* YOUR OBJECTIVE:
An exact copy of the lines from the one containing "split; [apply wf_unit_state;" through the last line below is required; include both of those lines and no others.

* GIVEN DATA:

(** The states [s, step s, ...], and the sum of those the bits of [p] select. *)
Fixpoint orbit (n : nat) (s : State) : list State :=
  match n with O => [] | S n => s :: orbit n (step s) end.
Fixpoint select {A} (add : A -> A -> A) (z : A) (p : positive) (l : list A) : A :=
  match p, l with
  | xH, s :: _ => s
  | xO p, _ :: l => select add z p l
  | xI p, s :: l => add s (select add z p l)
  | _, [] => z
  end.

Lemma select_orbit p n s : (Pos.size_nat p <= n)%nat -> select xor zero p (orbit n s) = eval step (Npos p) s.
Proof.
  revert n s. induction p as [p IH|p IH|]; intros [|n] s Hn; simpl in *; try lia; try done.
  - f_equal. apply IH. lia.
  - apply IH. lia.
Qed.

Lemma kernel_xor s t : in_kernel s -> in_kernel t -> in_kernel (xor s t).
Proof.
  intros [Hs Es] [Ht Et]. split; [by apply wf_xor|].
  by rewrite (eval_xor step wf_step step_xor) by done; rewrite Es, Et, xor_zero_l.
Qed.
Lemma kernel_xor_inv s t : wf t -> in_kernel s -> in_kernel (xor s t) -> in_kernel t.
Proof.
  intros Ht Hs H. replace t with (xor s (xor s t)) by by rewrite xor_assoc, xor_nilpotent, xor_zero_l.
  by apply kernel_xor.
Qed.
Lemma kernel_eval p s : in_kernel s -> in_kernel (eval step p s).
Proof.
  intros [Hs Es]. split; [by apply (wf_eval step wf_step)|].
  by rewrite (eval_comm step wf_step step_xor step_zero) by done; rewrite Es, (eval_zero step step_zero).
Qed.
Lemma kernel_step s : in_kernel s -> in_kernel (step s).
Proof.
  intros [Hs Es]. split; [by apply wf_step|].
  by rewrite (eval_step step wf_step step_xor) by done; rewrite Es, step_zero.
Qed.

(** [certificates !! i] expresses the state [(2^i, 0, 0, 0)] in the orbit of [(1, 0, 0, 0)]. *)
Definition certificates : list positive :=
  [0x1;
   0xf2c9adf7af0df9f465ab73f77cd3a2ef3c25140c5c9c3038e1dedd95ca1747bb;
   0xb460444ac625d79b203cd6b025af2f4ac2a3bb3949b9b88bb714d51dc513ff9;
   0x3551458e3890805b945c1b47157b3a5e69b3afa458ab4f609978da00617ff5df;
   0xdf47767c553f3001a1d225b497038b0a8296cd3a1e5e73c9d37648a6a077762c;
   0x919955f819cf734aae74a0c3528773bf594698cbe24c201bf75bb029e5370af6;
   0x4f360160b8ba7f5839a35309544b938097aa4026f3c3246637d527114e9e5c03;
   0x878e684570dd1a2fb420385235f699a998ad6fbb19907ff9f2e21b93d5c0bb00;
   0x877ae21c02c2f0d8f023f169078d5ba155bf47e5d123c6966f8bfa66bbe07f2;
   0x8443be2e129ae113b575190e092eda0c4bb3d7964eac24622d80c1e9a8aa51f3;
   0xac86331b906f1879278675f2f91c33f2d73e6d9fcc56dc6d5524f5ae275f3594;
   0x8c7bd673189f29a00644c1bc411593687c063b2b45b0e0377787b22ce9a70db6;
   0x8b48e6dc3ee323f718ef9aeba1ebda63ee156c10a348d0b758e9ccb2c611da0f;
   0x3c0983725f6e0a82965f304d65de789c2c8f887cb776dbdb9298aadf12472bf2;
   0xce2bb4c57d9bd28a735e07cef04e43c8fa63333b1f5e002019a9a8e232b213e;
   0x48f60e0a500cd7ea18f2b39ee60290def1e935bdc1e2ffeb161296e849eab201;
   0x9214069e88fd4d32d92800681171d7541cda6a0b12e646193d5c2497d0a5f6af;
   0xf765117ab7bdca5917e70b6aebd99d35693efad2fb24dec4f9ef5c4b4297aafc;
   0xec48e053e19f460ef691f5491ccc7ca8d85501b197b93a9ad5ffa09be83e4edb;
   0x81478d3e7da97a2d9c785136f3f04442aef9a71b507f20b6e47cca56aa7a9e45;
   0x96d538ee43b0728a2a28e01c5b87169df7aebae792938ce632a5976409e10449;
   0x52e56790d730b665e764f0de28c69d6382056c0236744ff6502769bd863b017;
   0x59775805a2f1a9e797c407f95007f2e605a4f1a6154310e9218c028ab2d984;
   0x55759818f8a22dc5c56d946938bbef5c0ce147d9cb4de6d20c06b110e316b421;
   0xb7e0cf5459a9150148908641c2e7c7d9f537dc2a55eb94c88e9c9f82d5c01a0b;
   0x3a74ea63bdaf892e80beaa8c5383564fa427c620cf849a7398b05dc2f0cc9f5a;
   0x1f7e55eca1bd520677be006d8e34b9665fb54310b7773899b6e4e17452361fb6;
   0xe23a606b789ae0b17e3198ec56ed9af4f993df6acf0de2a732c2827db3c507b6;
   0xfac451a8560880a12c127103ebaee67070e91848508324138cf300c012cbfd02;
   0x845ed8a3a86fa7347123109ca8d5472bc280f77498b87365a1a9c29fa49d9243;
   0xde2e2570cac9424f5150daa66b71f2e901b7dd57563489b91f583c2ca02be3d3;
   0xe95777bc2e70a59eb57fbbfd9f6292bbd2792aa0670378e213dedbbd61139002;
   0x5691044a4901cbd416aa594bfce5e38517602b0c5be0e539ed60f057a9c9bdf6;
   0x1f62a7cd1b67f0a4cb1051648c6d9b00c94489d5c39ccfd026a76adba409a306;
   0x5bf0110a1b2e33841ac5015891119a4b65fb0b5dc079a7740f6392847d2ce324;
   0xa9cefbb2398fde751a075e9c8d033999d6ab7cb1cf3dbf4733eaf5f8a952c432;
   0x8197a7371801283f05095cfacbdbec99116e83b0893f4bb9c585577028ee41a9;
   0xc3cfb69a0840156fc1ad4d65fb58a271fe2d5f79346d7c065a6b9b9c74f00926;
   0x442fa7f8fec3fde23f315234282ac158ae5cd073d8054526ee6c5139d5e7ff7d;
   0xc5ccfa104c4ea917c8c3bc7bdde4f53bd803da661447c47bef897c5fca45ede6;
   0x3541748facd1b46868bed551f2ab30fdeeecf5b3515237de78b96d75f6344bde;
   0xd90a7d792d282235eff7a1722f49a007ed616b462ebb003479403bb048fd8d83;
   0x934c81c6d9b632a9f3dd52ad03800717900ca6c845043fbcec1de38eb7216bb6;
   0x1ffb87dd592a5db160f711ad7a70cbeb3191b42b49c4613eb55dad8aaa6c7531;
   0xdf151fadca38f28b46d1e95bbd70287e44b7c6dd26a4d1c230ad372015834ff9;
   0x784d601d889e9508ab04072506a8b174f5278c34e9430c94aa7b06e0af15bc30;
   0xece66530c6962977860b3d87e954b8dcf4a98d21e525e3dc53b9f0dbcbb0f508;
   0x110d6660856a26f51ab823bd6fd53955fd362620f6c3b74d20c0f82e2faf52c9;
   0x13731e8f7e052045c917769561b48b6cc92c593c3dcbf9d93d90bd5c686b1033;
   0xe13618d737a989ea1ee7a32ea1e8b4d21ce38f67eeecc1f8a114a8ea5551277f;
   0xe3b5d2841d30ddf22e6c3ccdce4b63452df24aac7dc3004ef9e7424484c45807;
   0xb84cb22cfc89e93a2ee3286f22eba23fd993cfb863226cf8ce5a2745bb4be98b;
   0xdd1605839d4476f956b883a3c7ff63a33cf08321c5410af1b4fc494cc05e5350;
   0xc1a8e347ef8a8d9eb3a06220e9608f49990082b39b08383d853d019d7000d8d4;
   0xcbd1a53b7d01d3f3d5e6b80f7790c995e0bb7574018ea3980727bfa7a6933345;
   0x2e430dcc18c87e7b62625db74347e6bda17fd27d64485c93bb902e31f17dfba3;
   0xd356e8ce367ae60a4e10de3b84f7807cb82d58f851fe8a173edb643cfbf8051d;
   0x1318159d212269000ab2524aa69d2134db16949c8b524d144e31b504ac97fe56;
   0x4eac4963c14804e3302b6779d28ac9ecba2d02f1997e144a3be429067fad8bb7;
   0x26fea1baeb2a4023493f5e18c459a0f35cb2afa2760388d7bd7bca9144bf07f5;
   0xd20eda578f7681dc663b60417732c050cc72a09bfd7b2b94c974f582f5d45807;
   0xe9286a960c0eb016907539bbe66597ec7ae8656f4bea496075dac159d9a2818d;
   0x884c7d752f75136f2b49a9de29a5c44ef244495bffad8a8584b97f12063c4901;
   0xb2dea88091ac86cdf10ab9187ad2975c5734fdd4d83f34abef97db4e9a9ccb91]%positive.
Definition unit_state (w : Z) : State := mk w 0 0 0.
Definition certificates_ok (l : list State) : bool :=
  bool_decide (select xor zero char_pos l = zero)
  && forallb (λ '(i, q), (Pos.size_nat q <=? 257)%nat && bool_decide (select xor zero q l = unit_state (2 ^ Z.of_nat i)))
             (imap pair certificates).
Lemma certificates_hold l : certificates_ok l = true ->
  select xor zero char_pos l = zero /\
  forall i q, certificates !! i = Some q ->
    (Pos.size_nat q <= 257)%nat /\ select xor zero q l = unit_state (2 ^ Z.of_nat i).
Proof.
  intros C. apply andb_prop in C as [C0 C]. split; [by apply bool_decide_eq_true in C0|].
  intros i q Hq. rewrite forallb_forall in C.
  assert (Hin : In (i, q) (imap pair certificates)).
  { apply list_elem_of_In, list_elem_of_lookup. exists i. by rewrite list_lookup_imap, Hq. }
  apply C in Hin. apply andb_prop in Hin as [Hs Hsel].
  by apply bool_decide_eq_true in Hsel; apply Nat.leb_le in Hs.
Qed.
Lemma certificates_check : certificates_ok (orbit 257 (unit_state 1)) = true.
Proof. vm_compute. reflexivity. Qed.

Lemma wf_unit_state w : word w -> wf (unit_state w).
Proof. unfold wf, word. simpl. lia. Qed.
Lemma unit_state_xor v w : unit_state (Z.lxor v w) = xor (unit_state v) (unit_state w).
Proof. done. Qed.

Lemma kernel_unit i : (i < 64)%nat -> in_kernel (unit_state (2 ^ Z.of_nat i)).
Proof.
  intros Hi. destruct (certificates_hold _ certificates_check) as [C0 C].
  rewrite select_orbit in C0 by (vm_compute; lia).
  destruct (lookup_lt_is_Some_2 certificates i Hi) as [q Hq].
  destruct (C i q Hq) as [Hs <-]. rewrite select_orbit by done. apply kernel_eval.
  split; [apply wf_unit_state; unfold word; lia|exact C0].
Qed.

* COMPLETED TASK:
  split; [apply wf_unit_state; unfold word; lia|exact C0].
Qed.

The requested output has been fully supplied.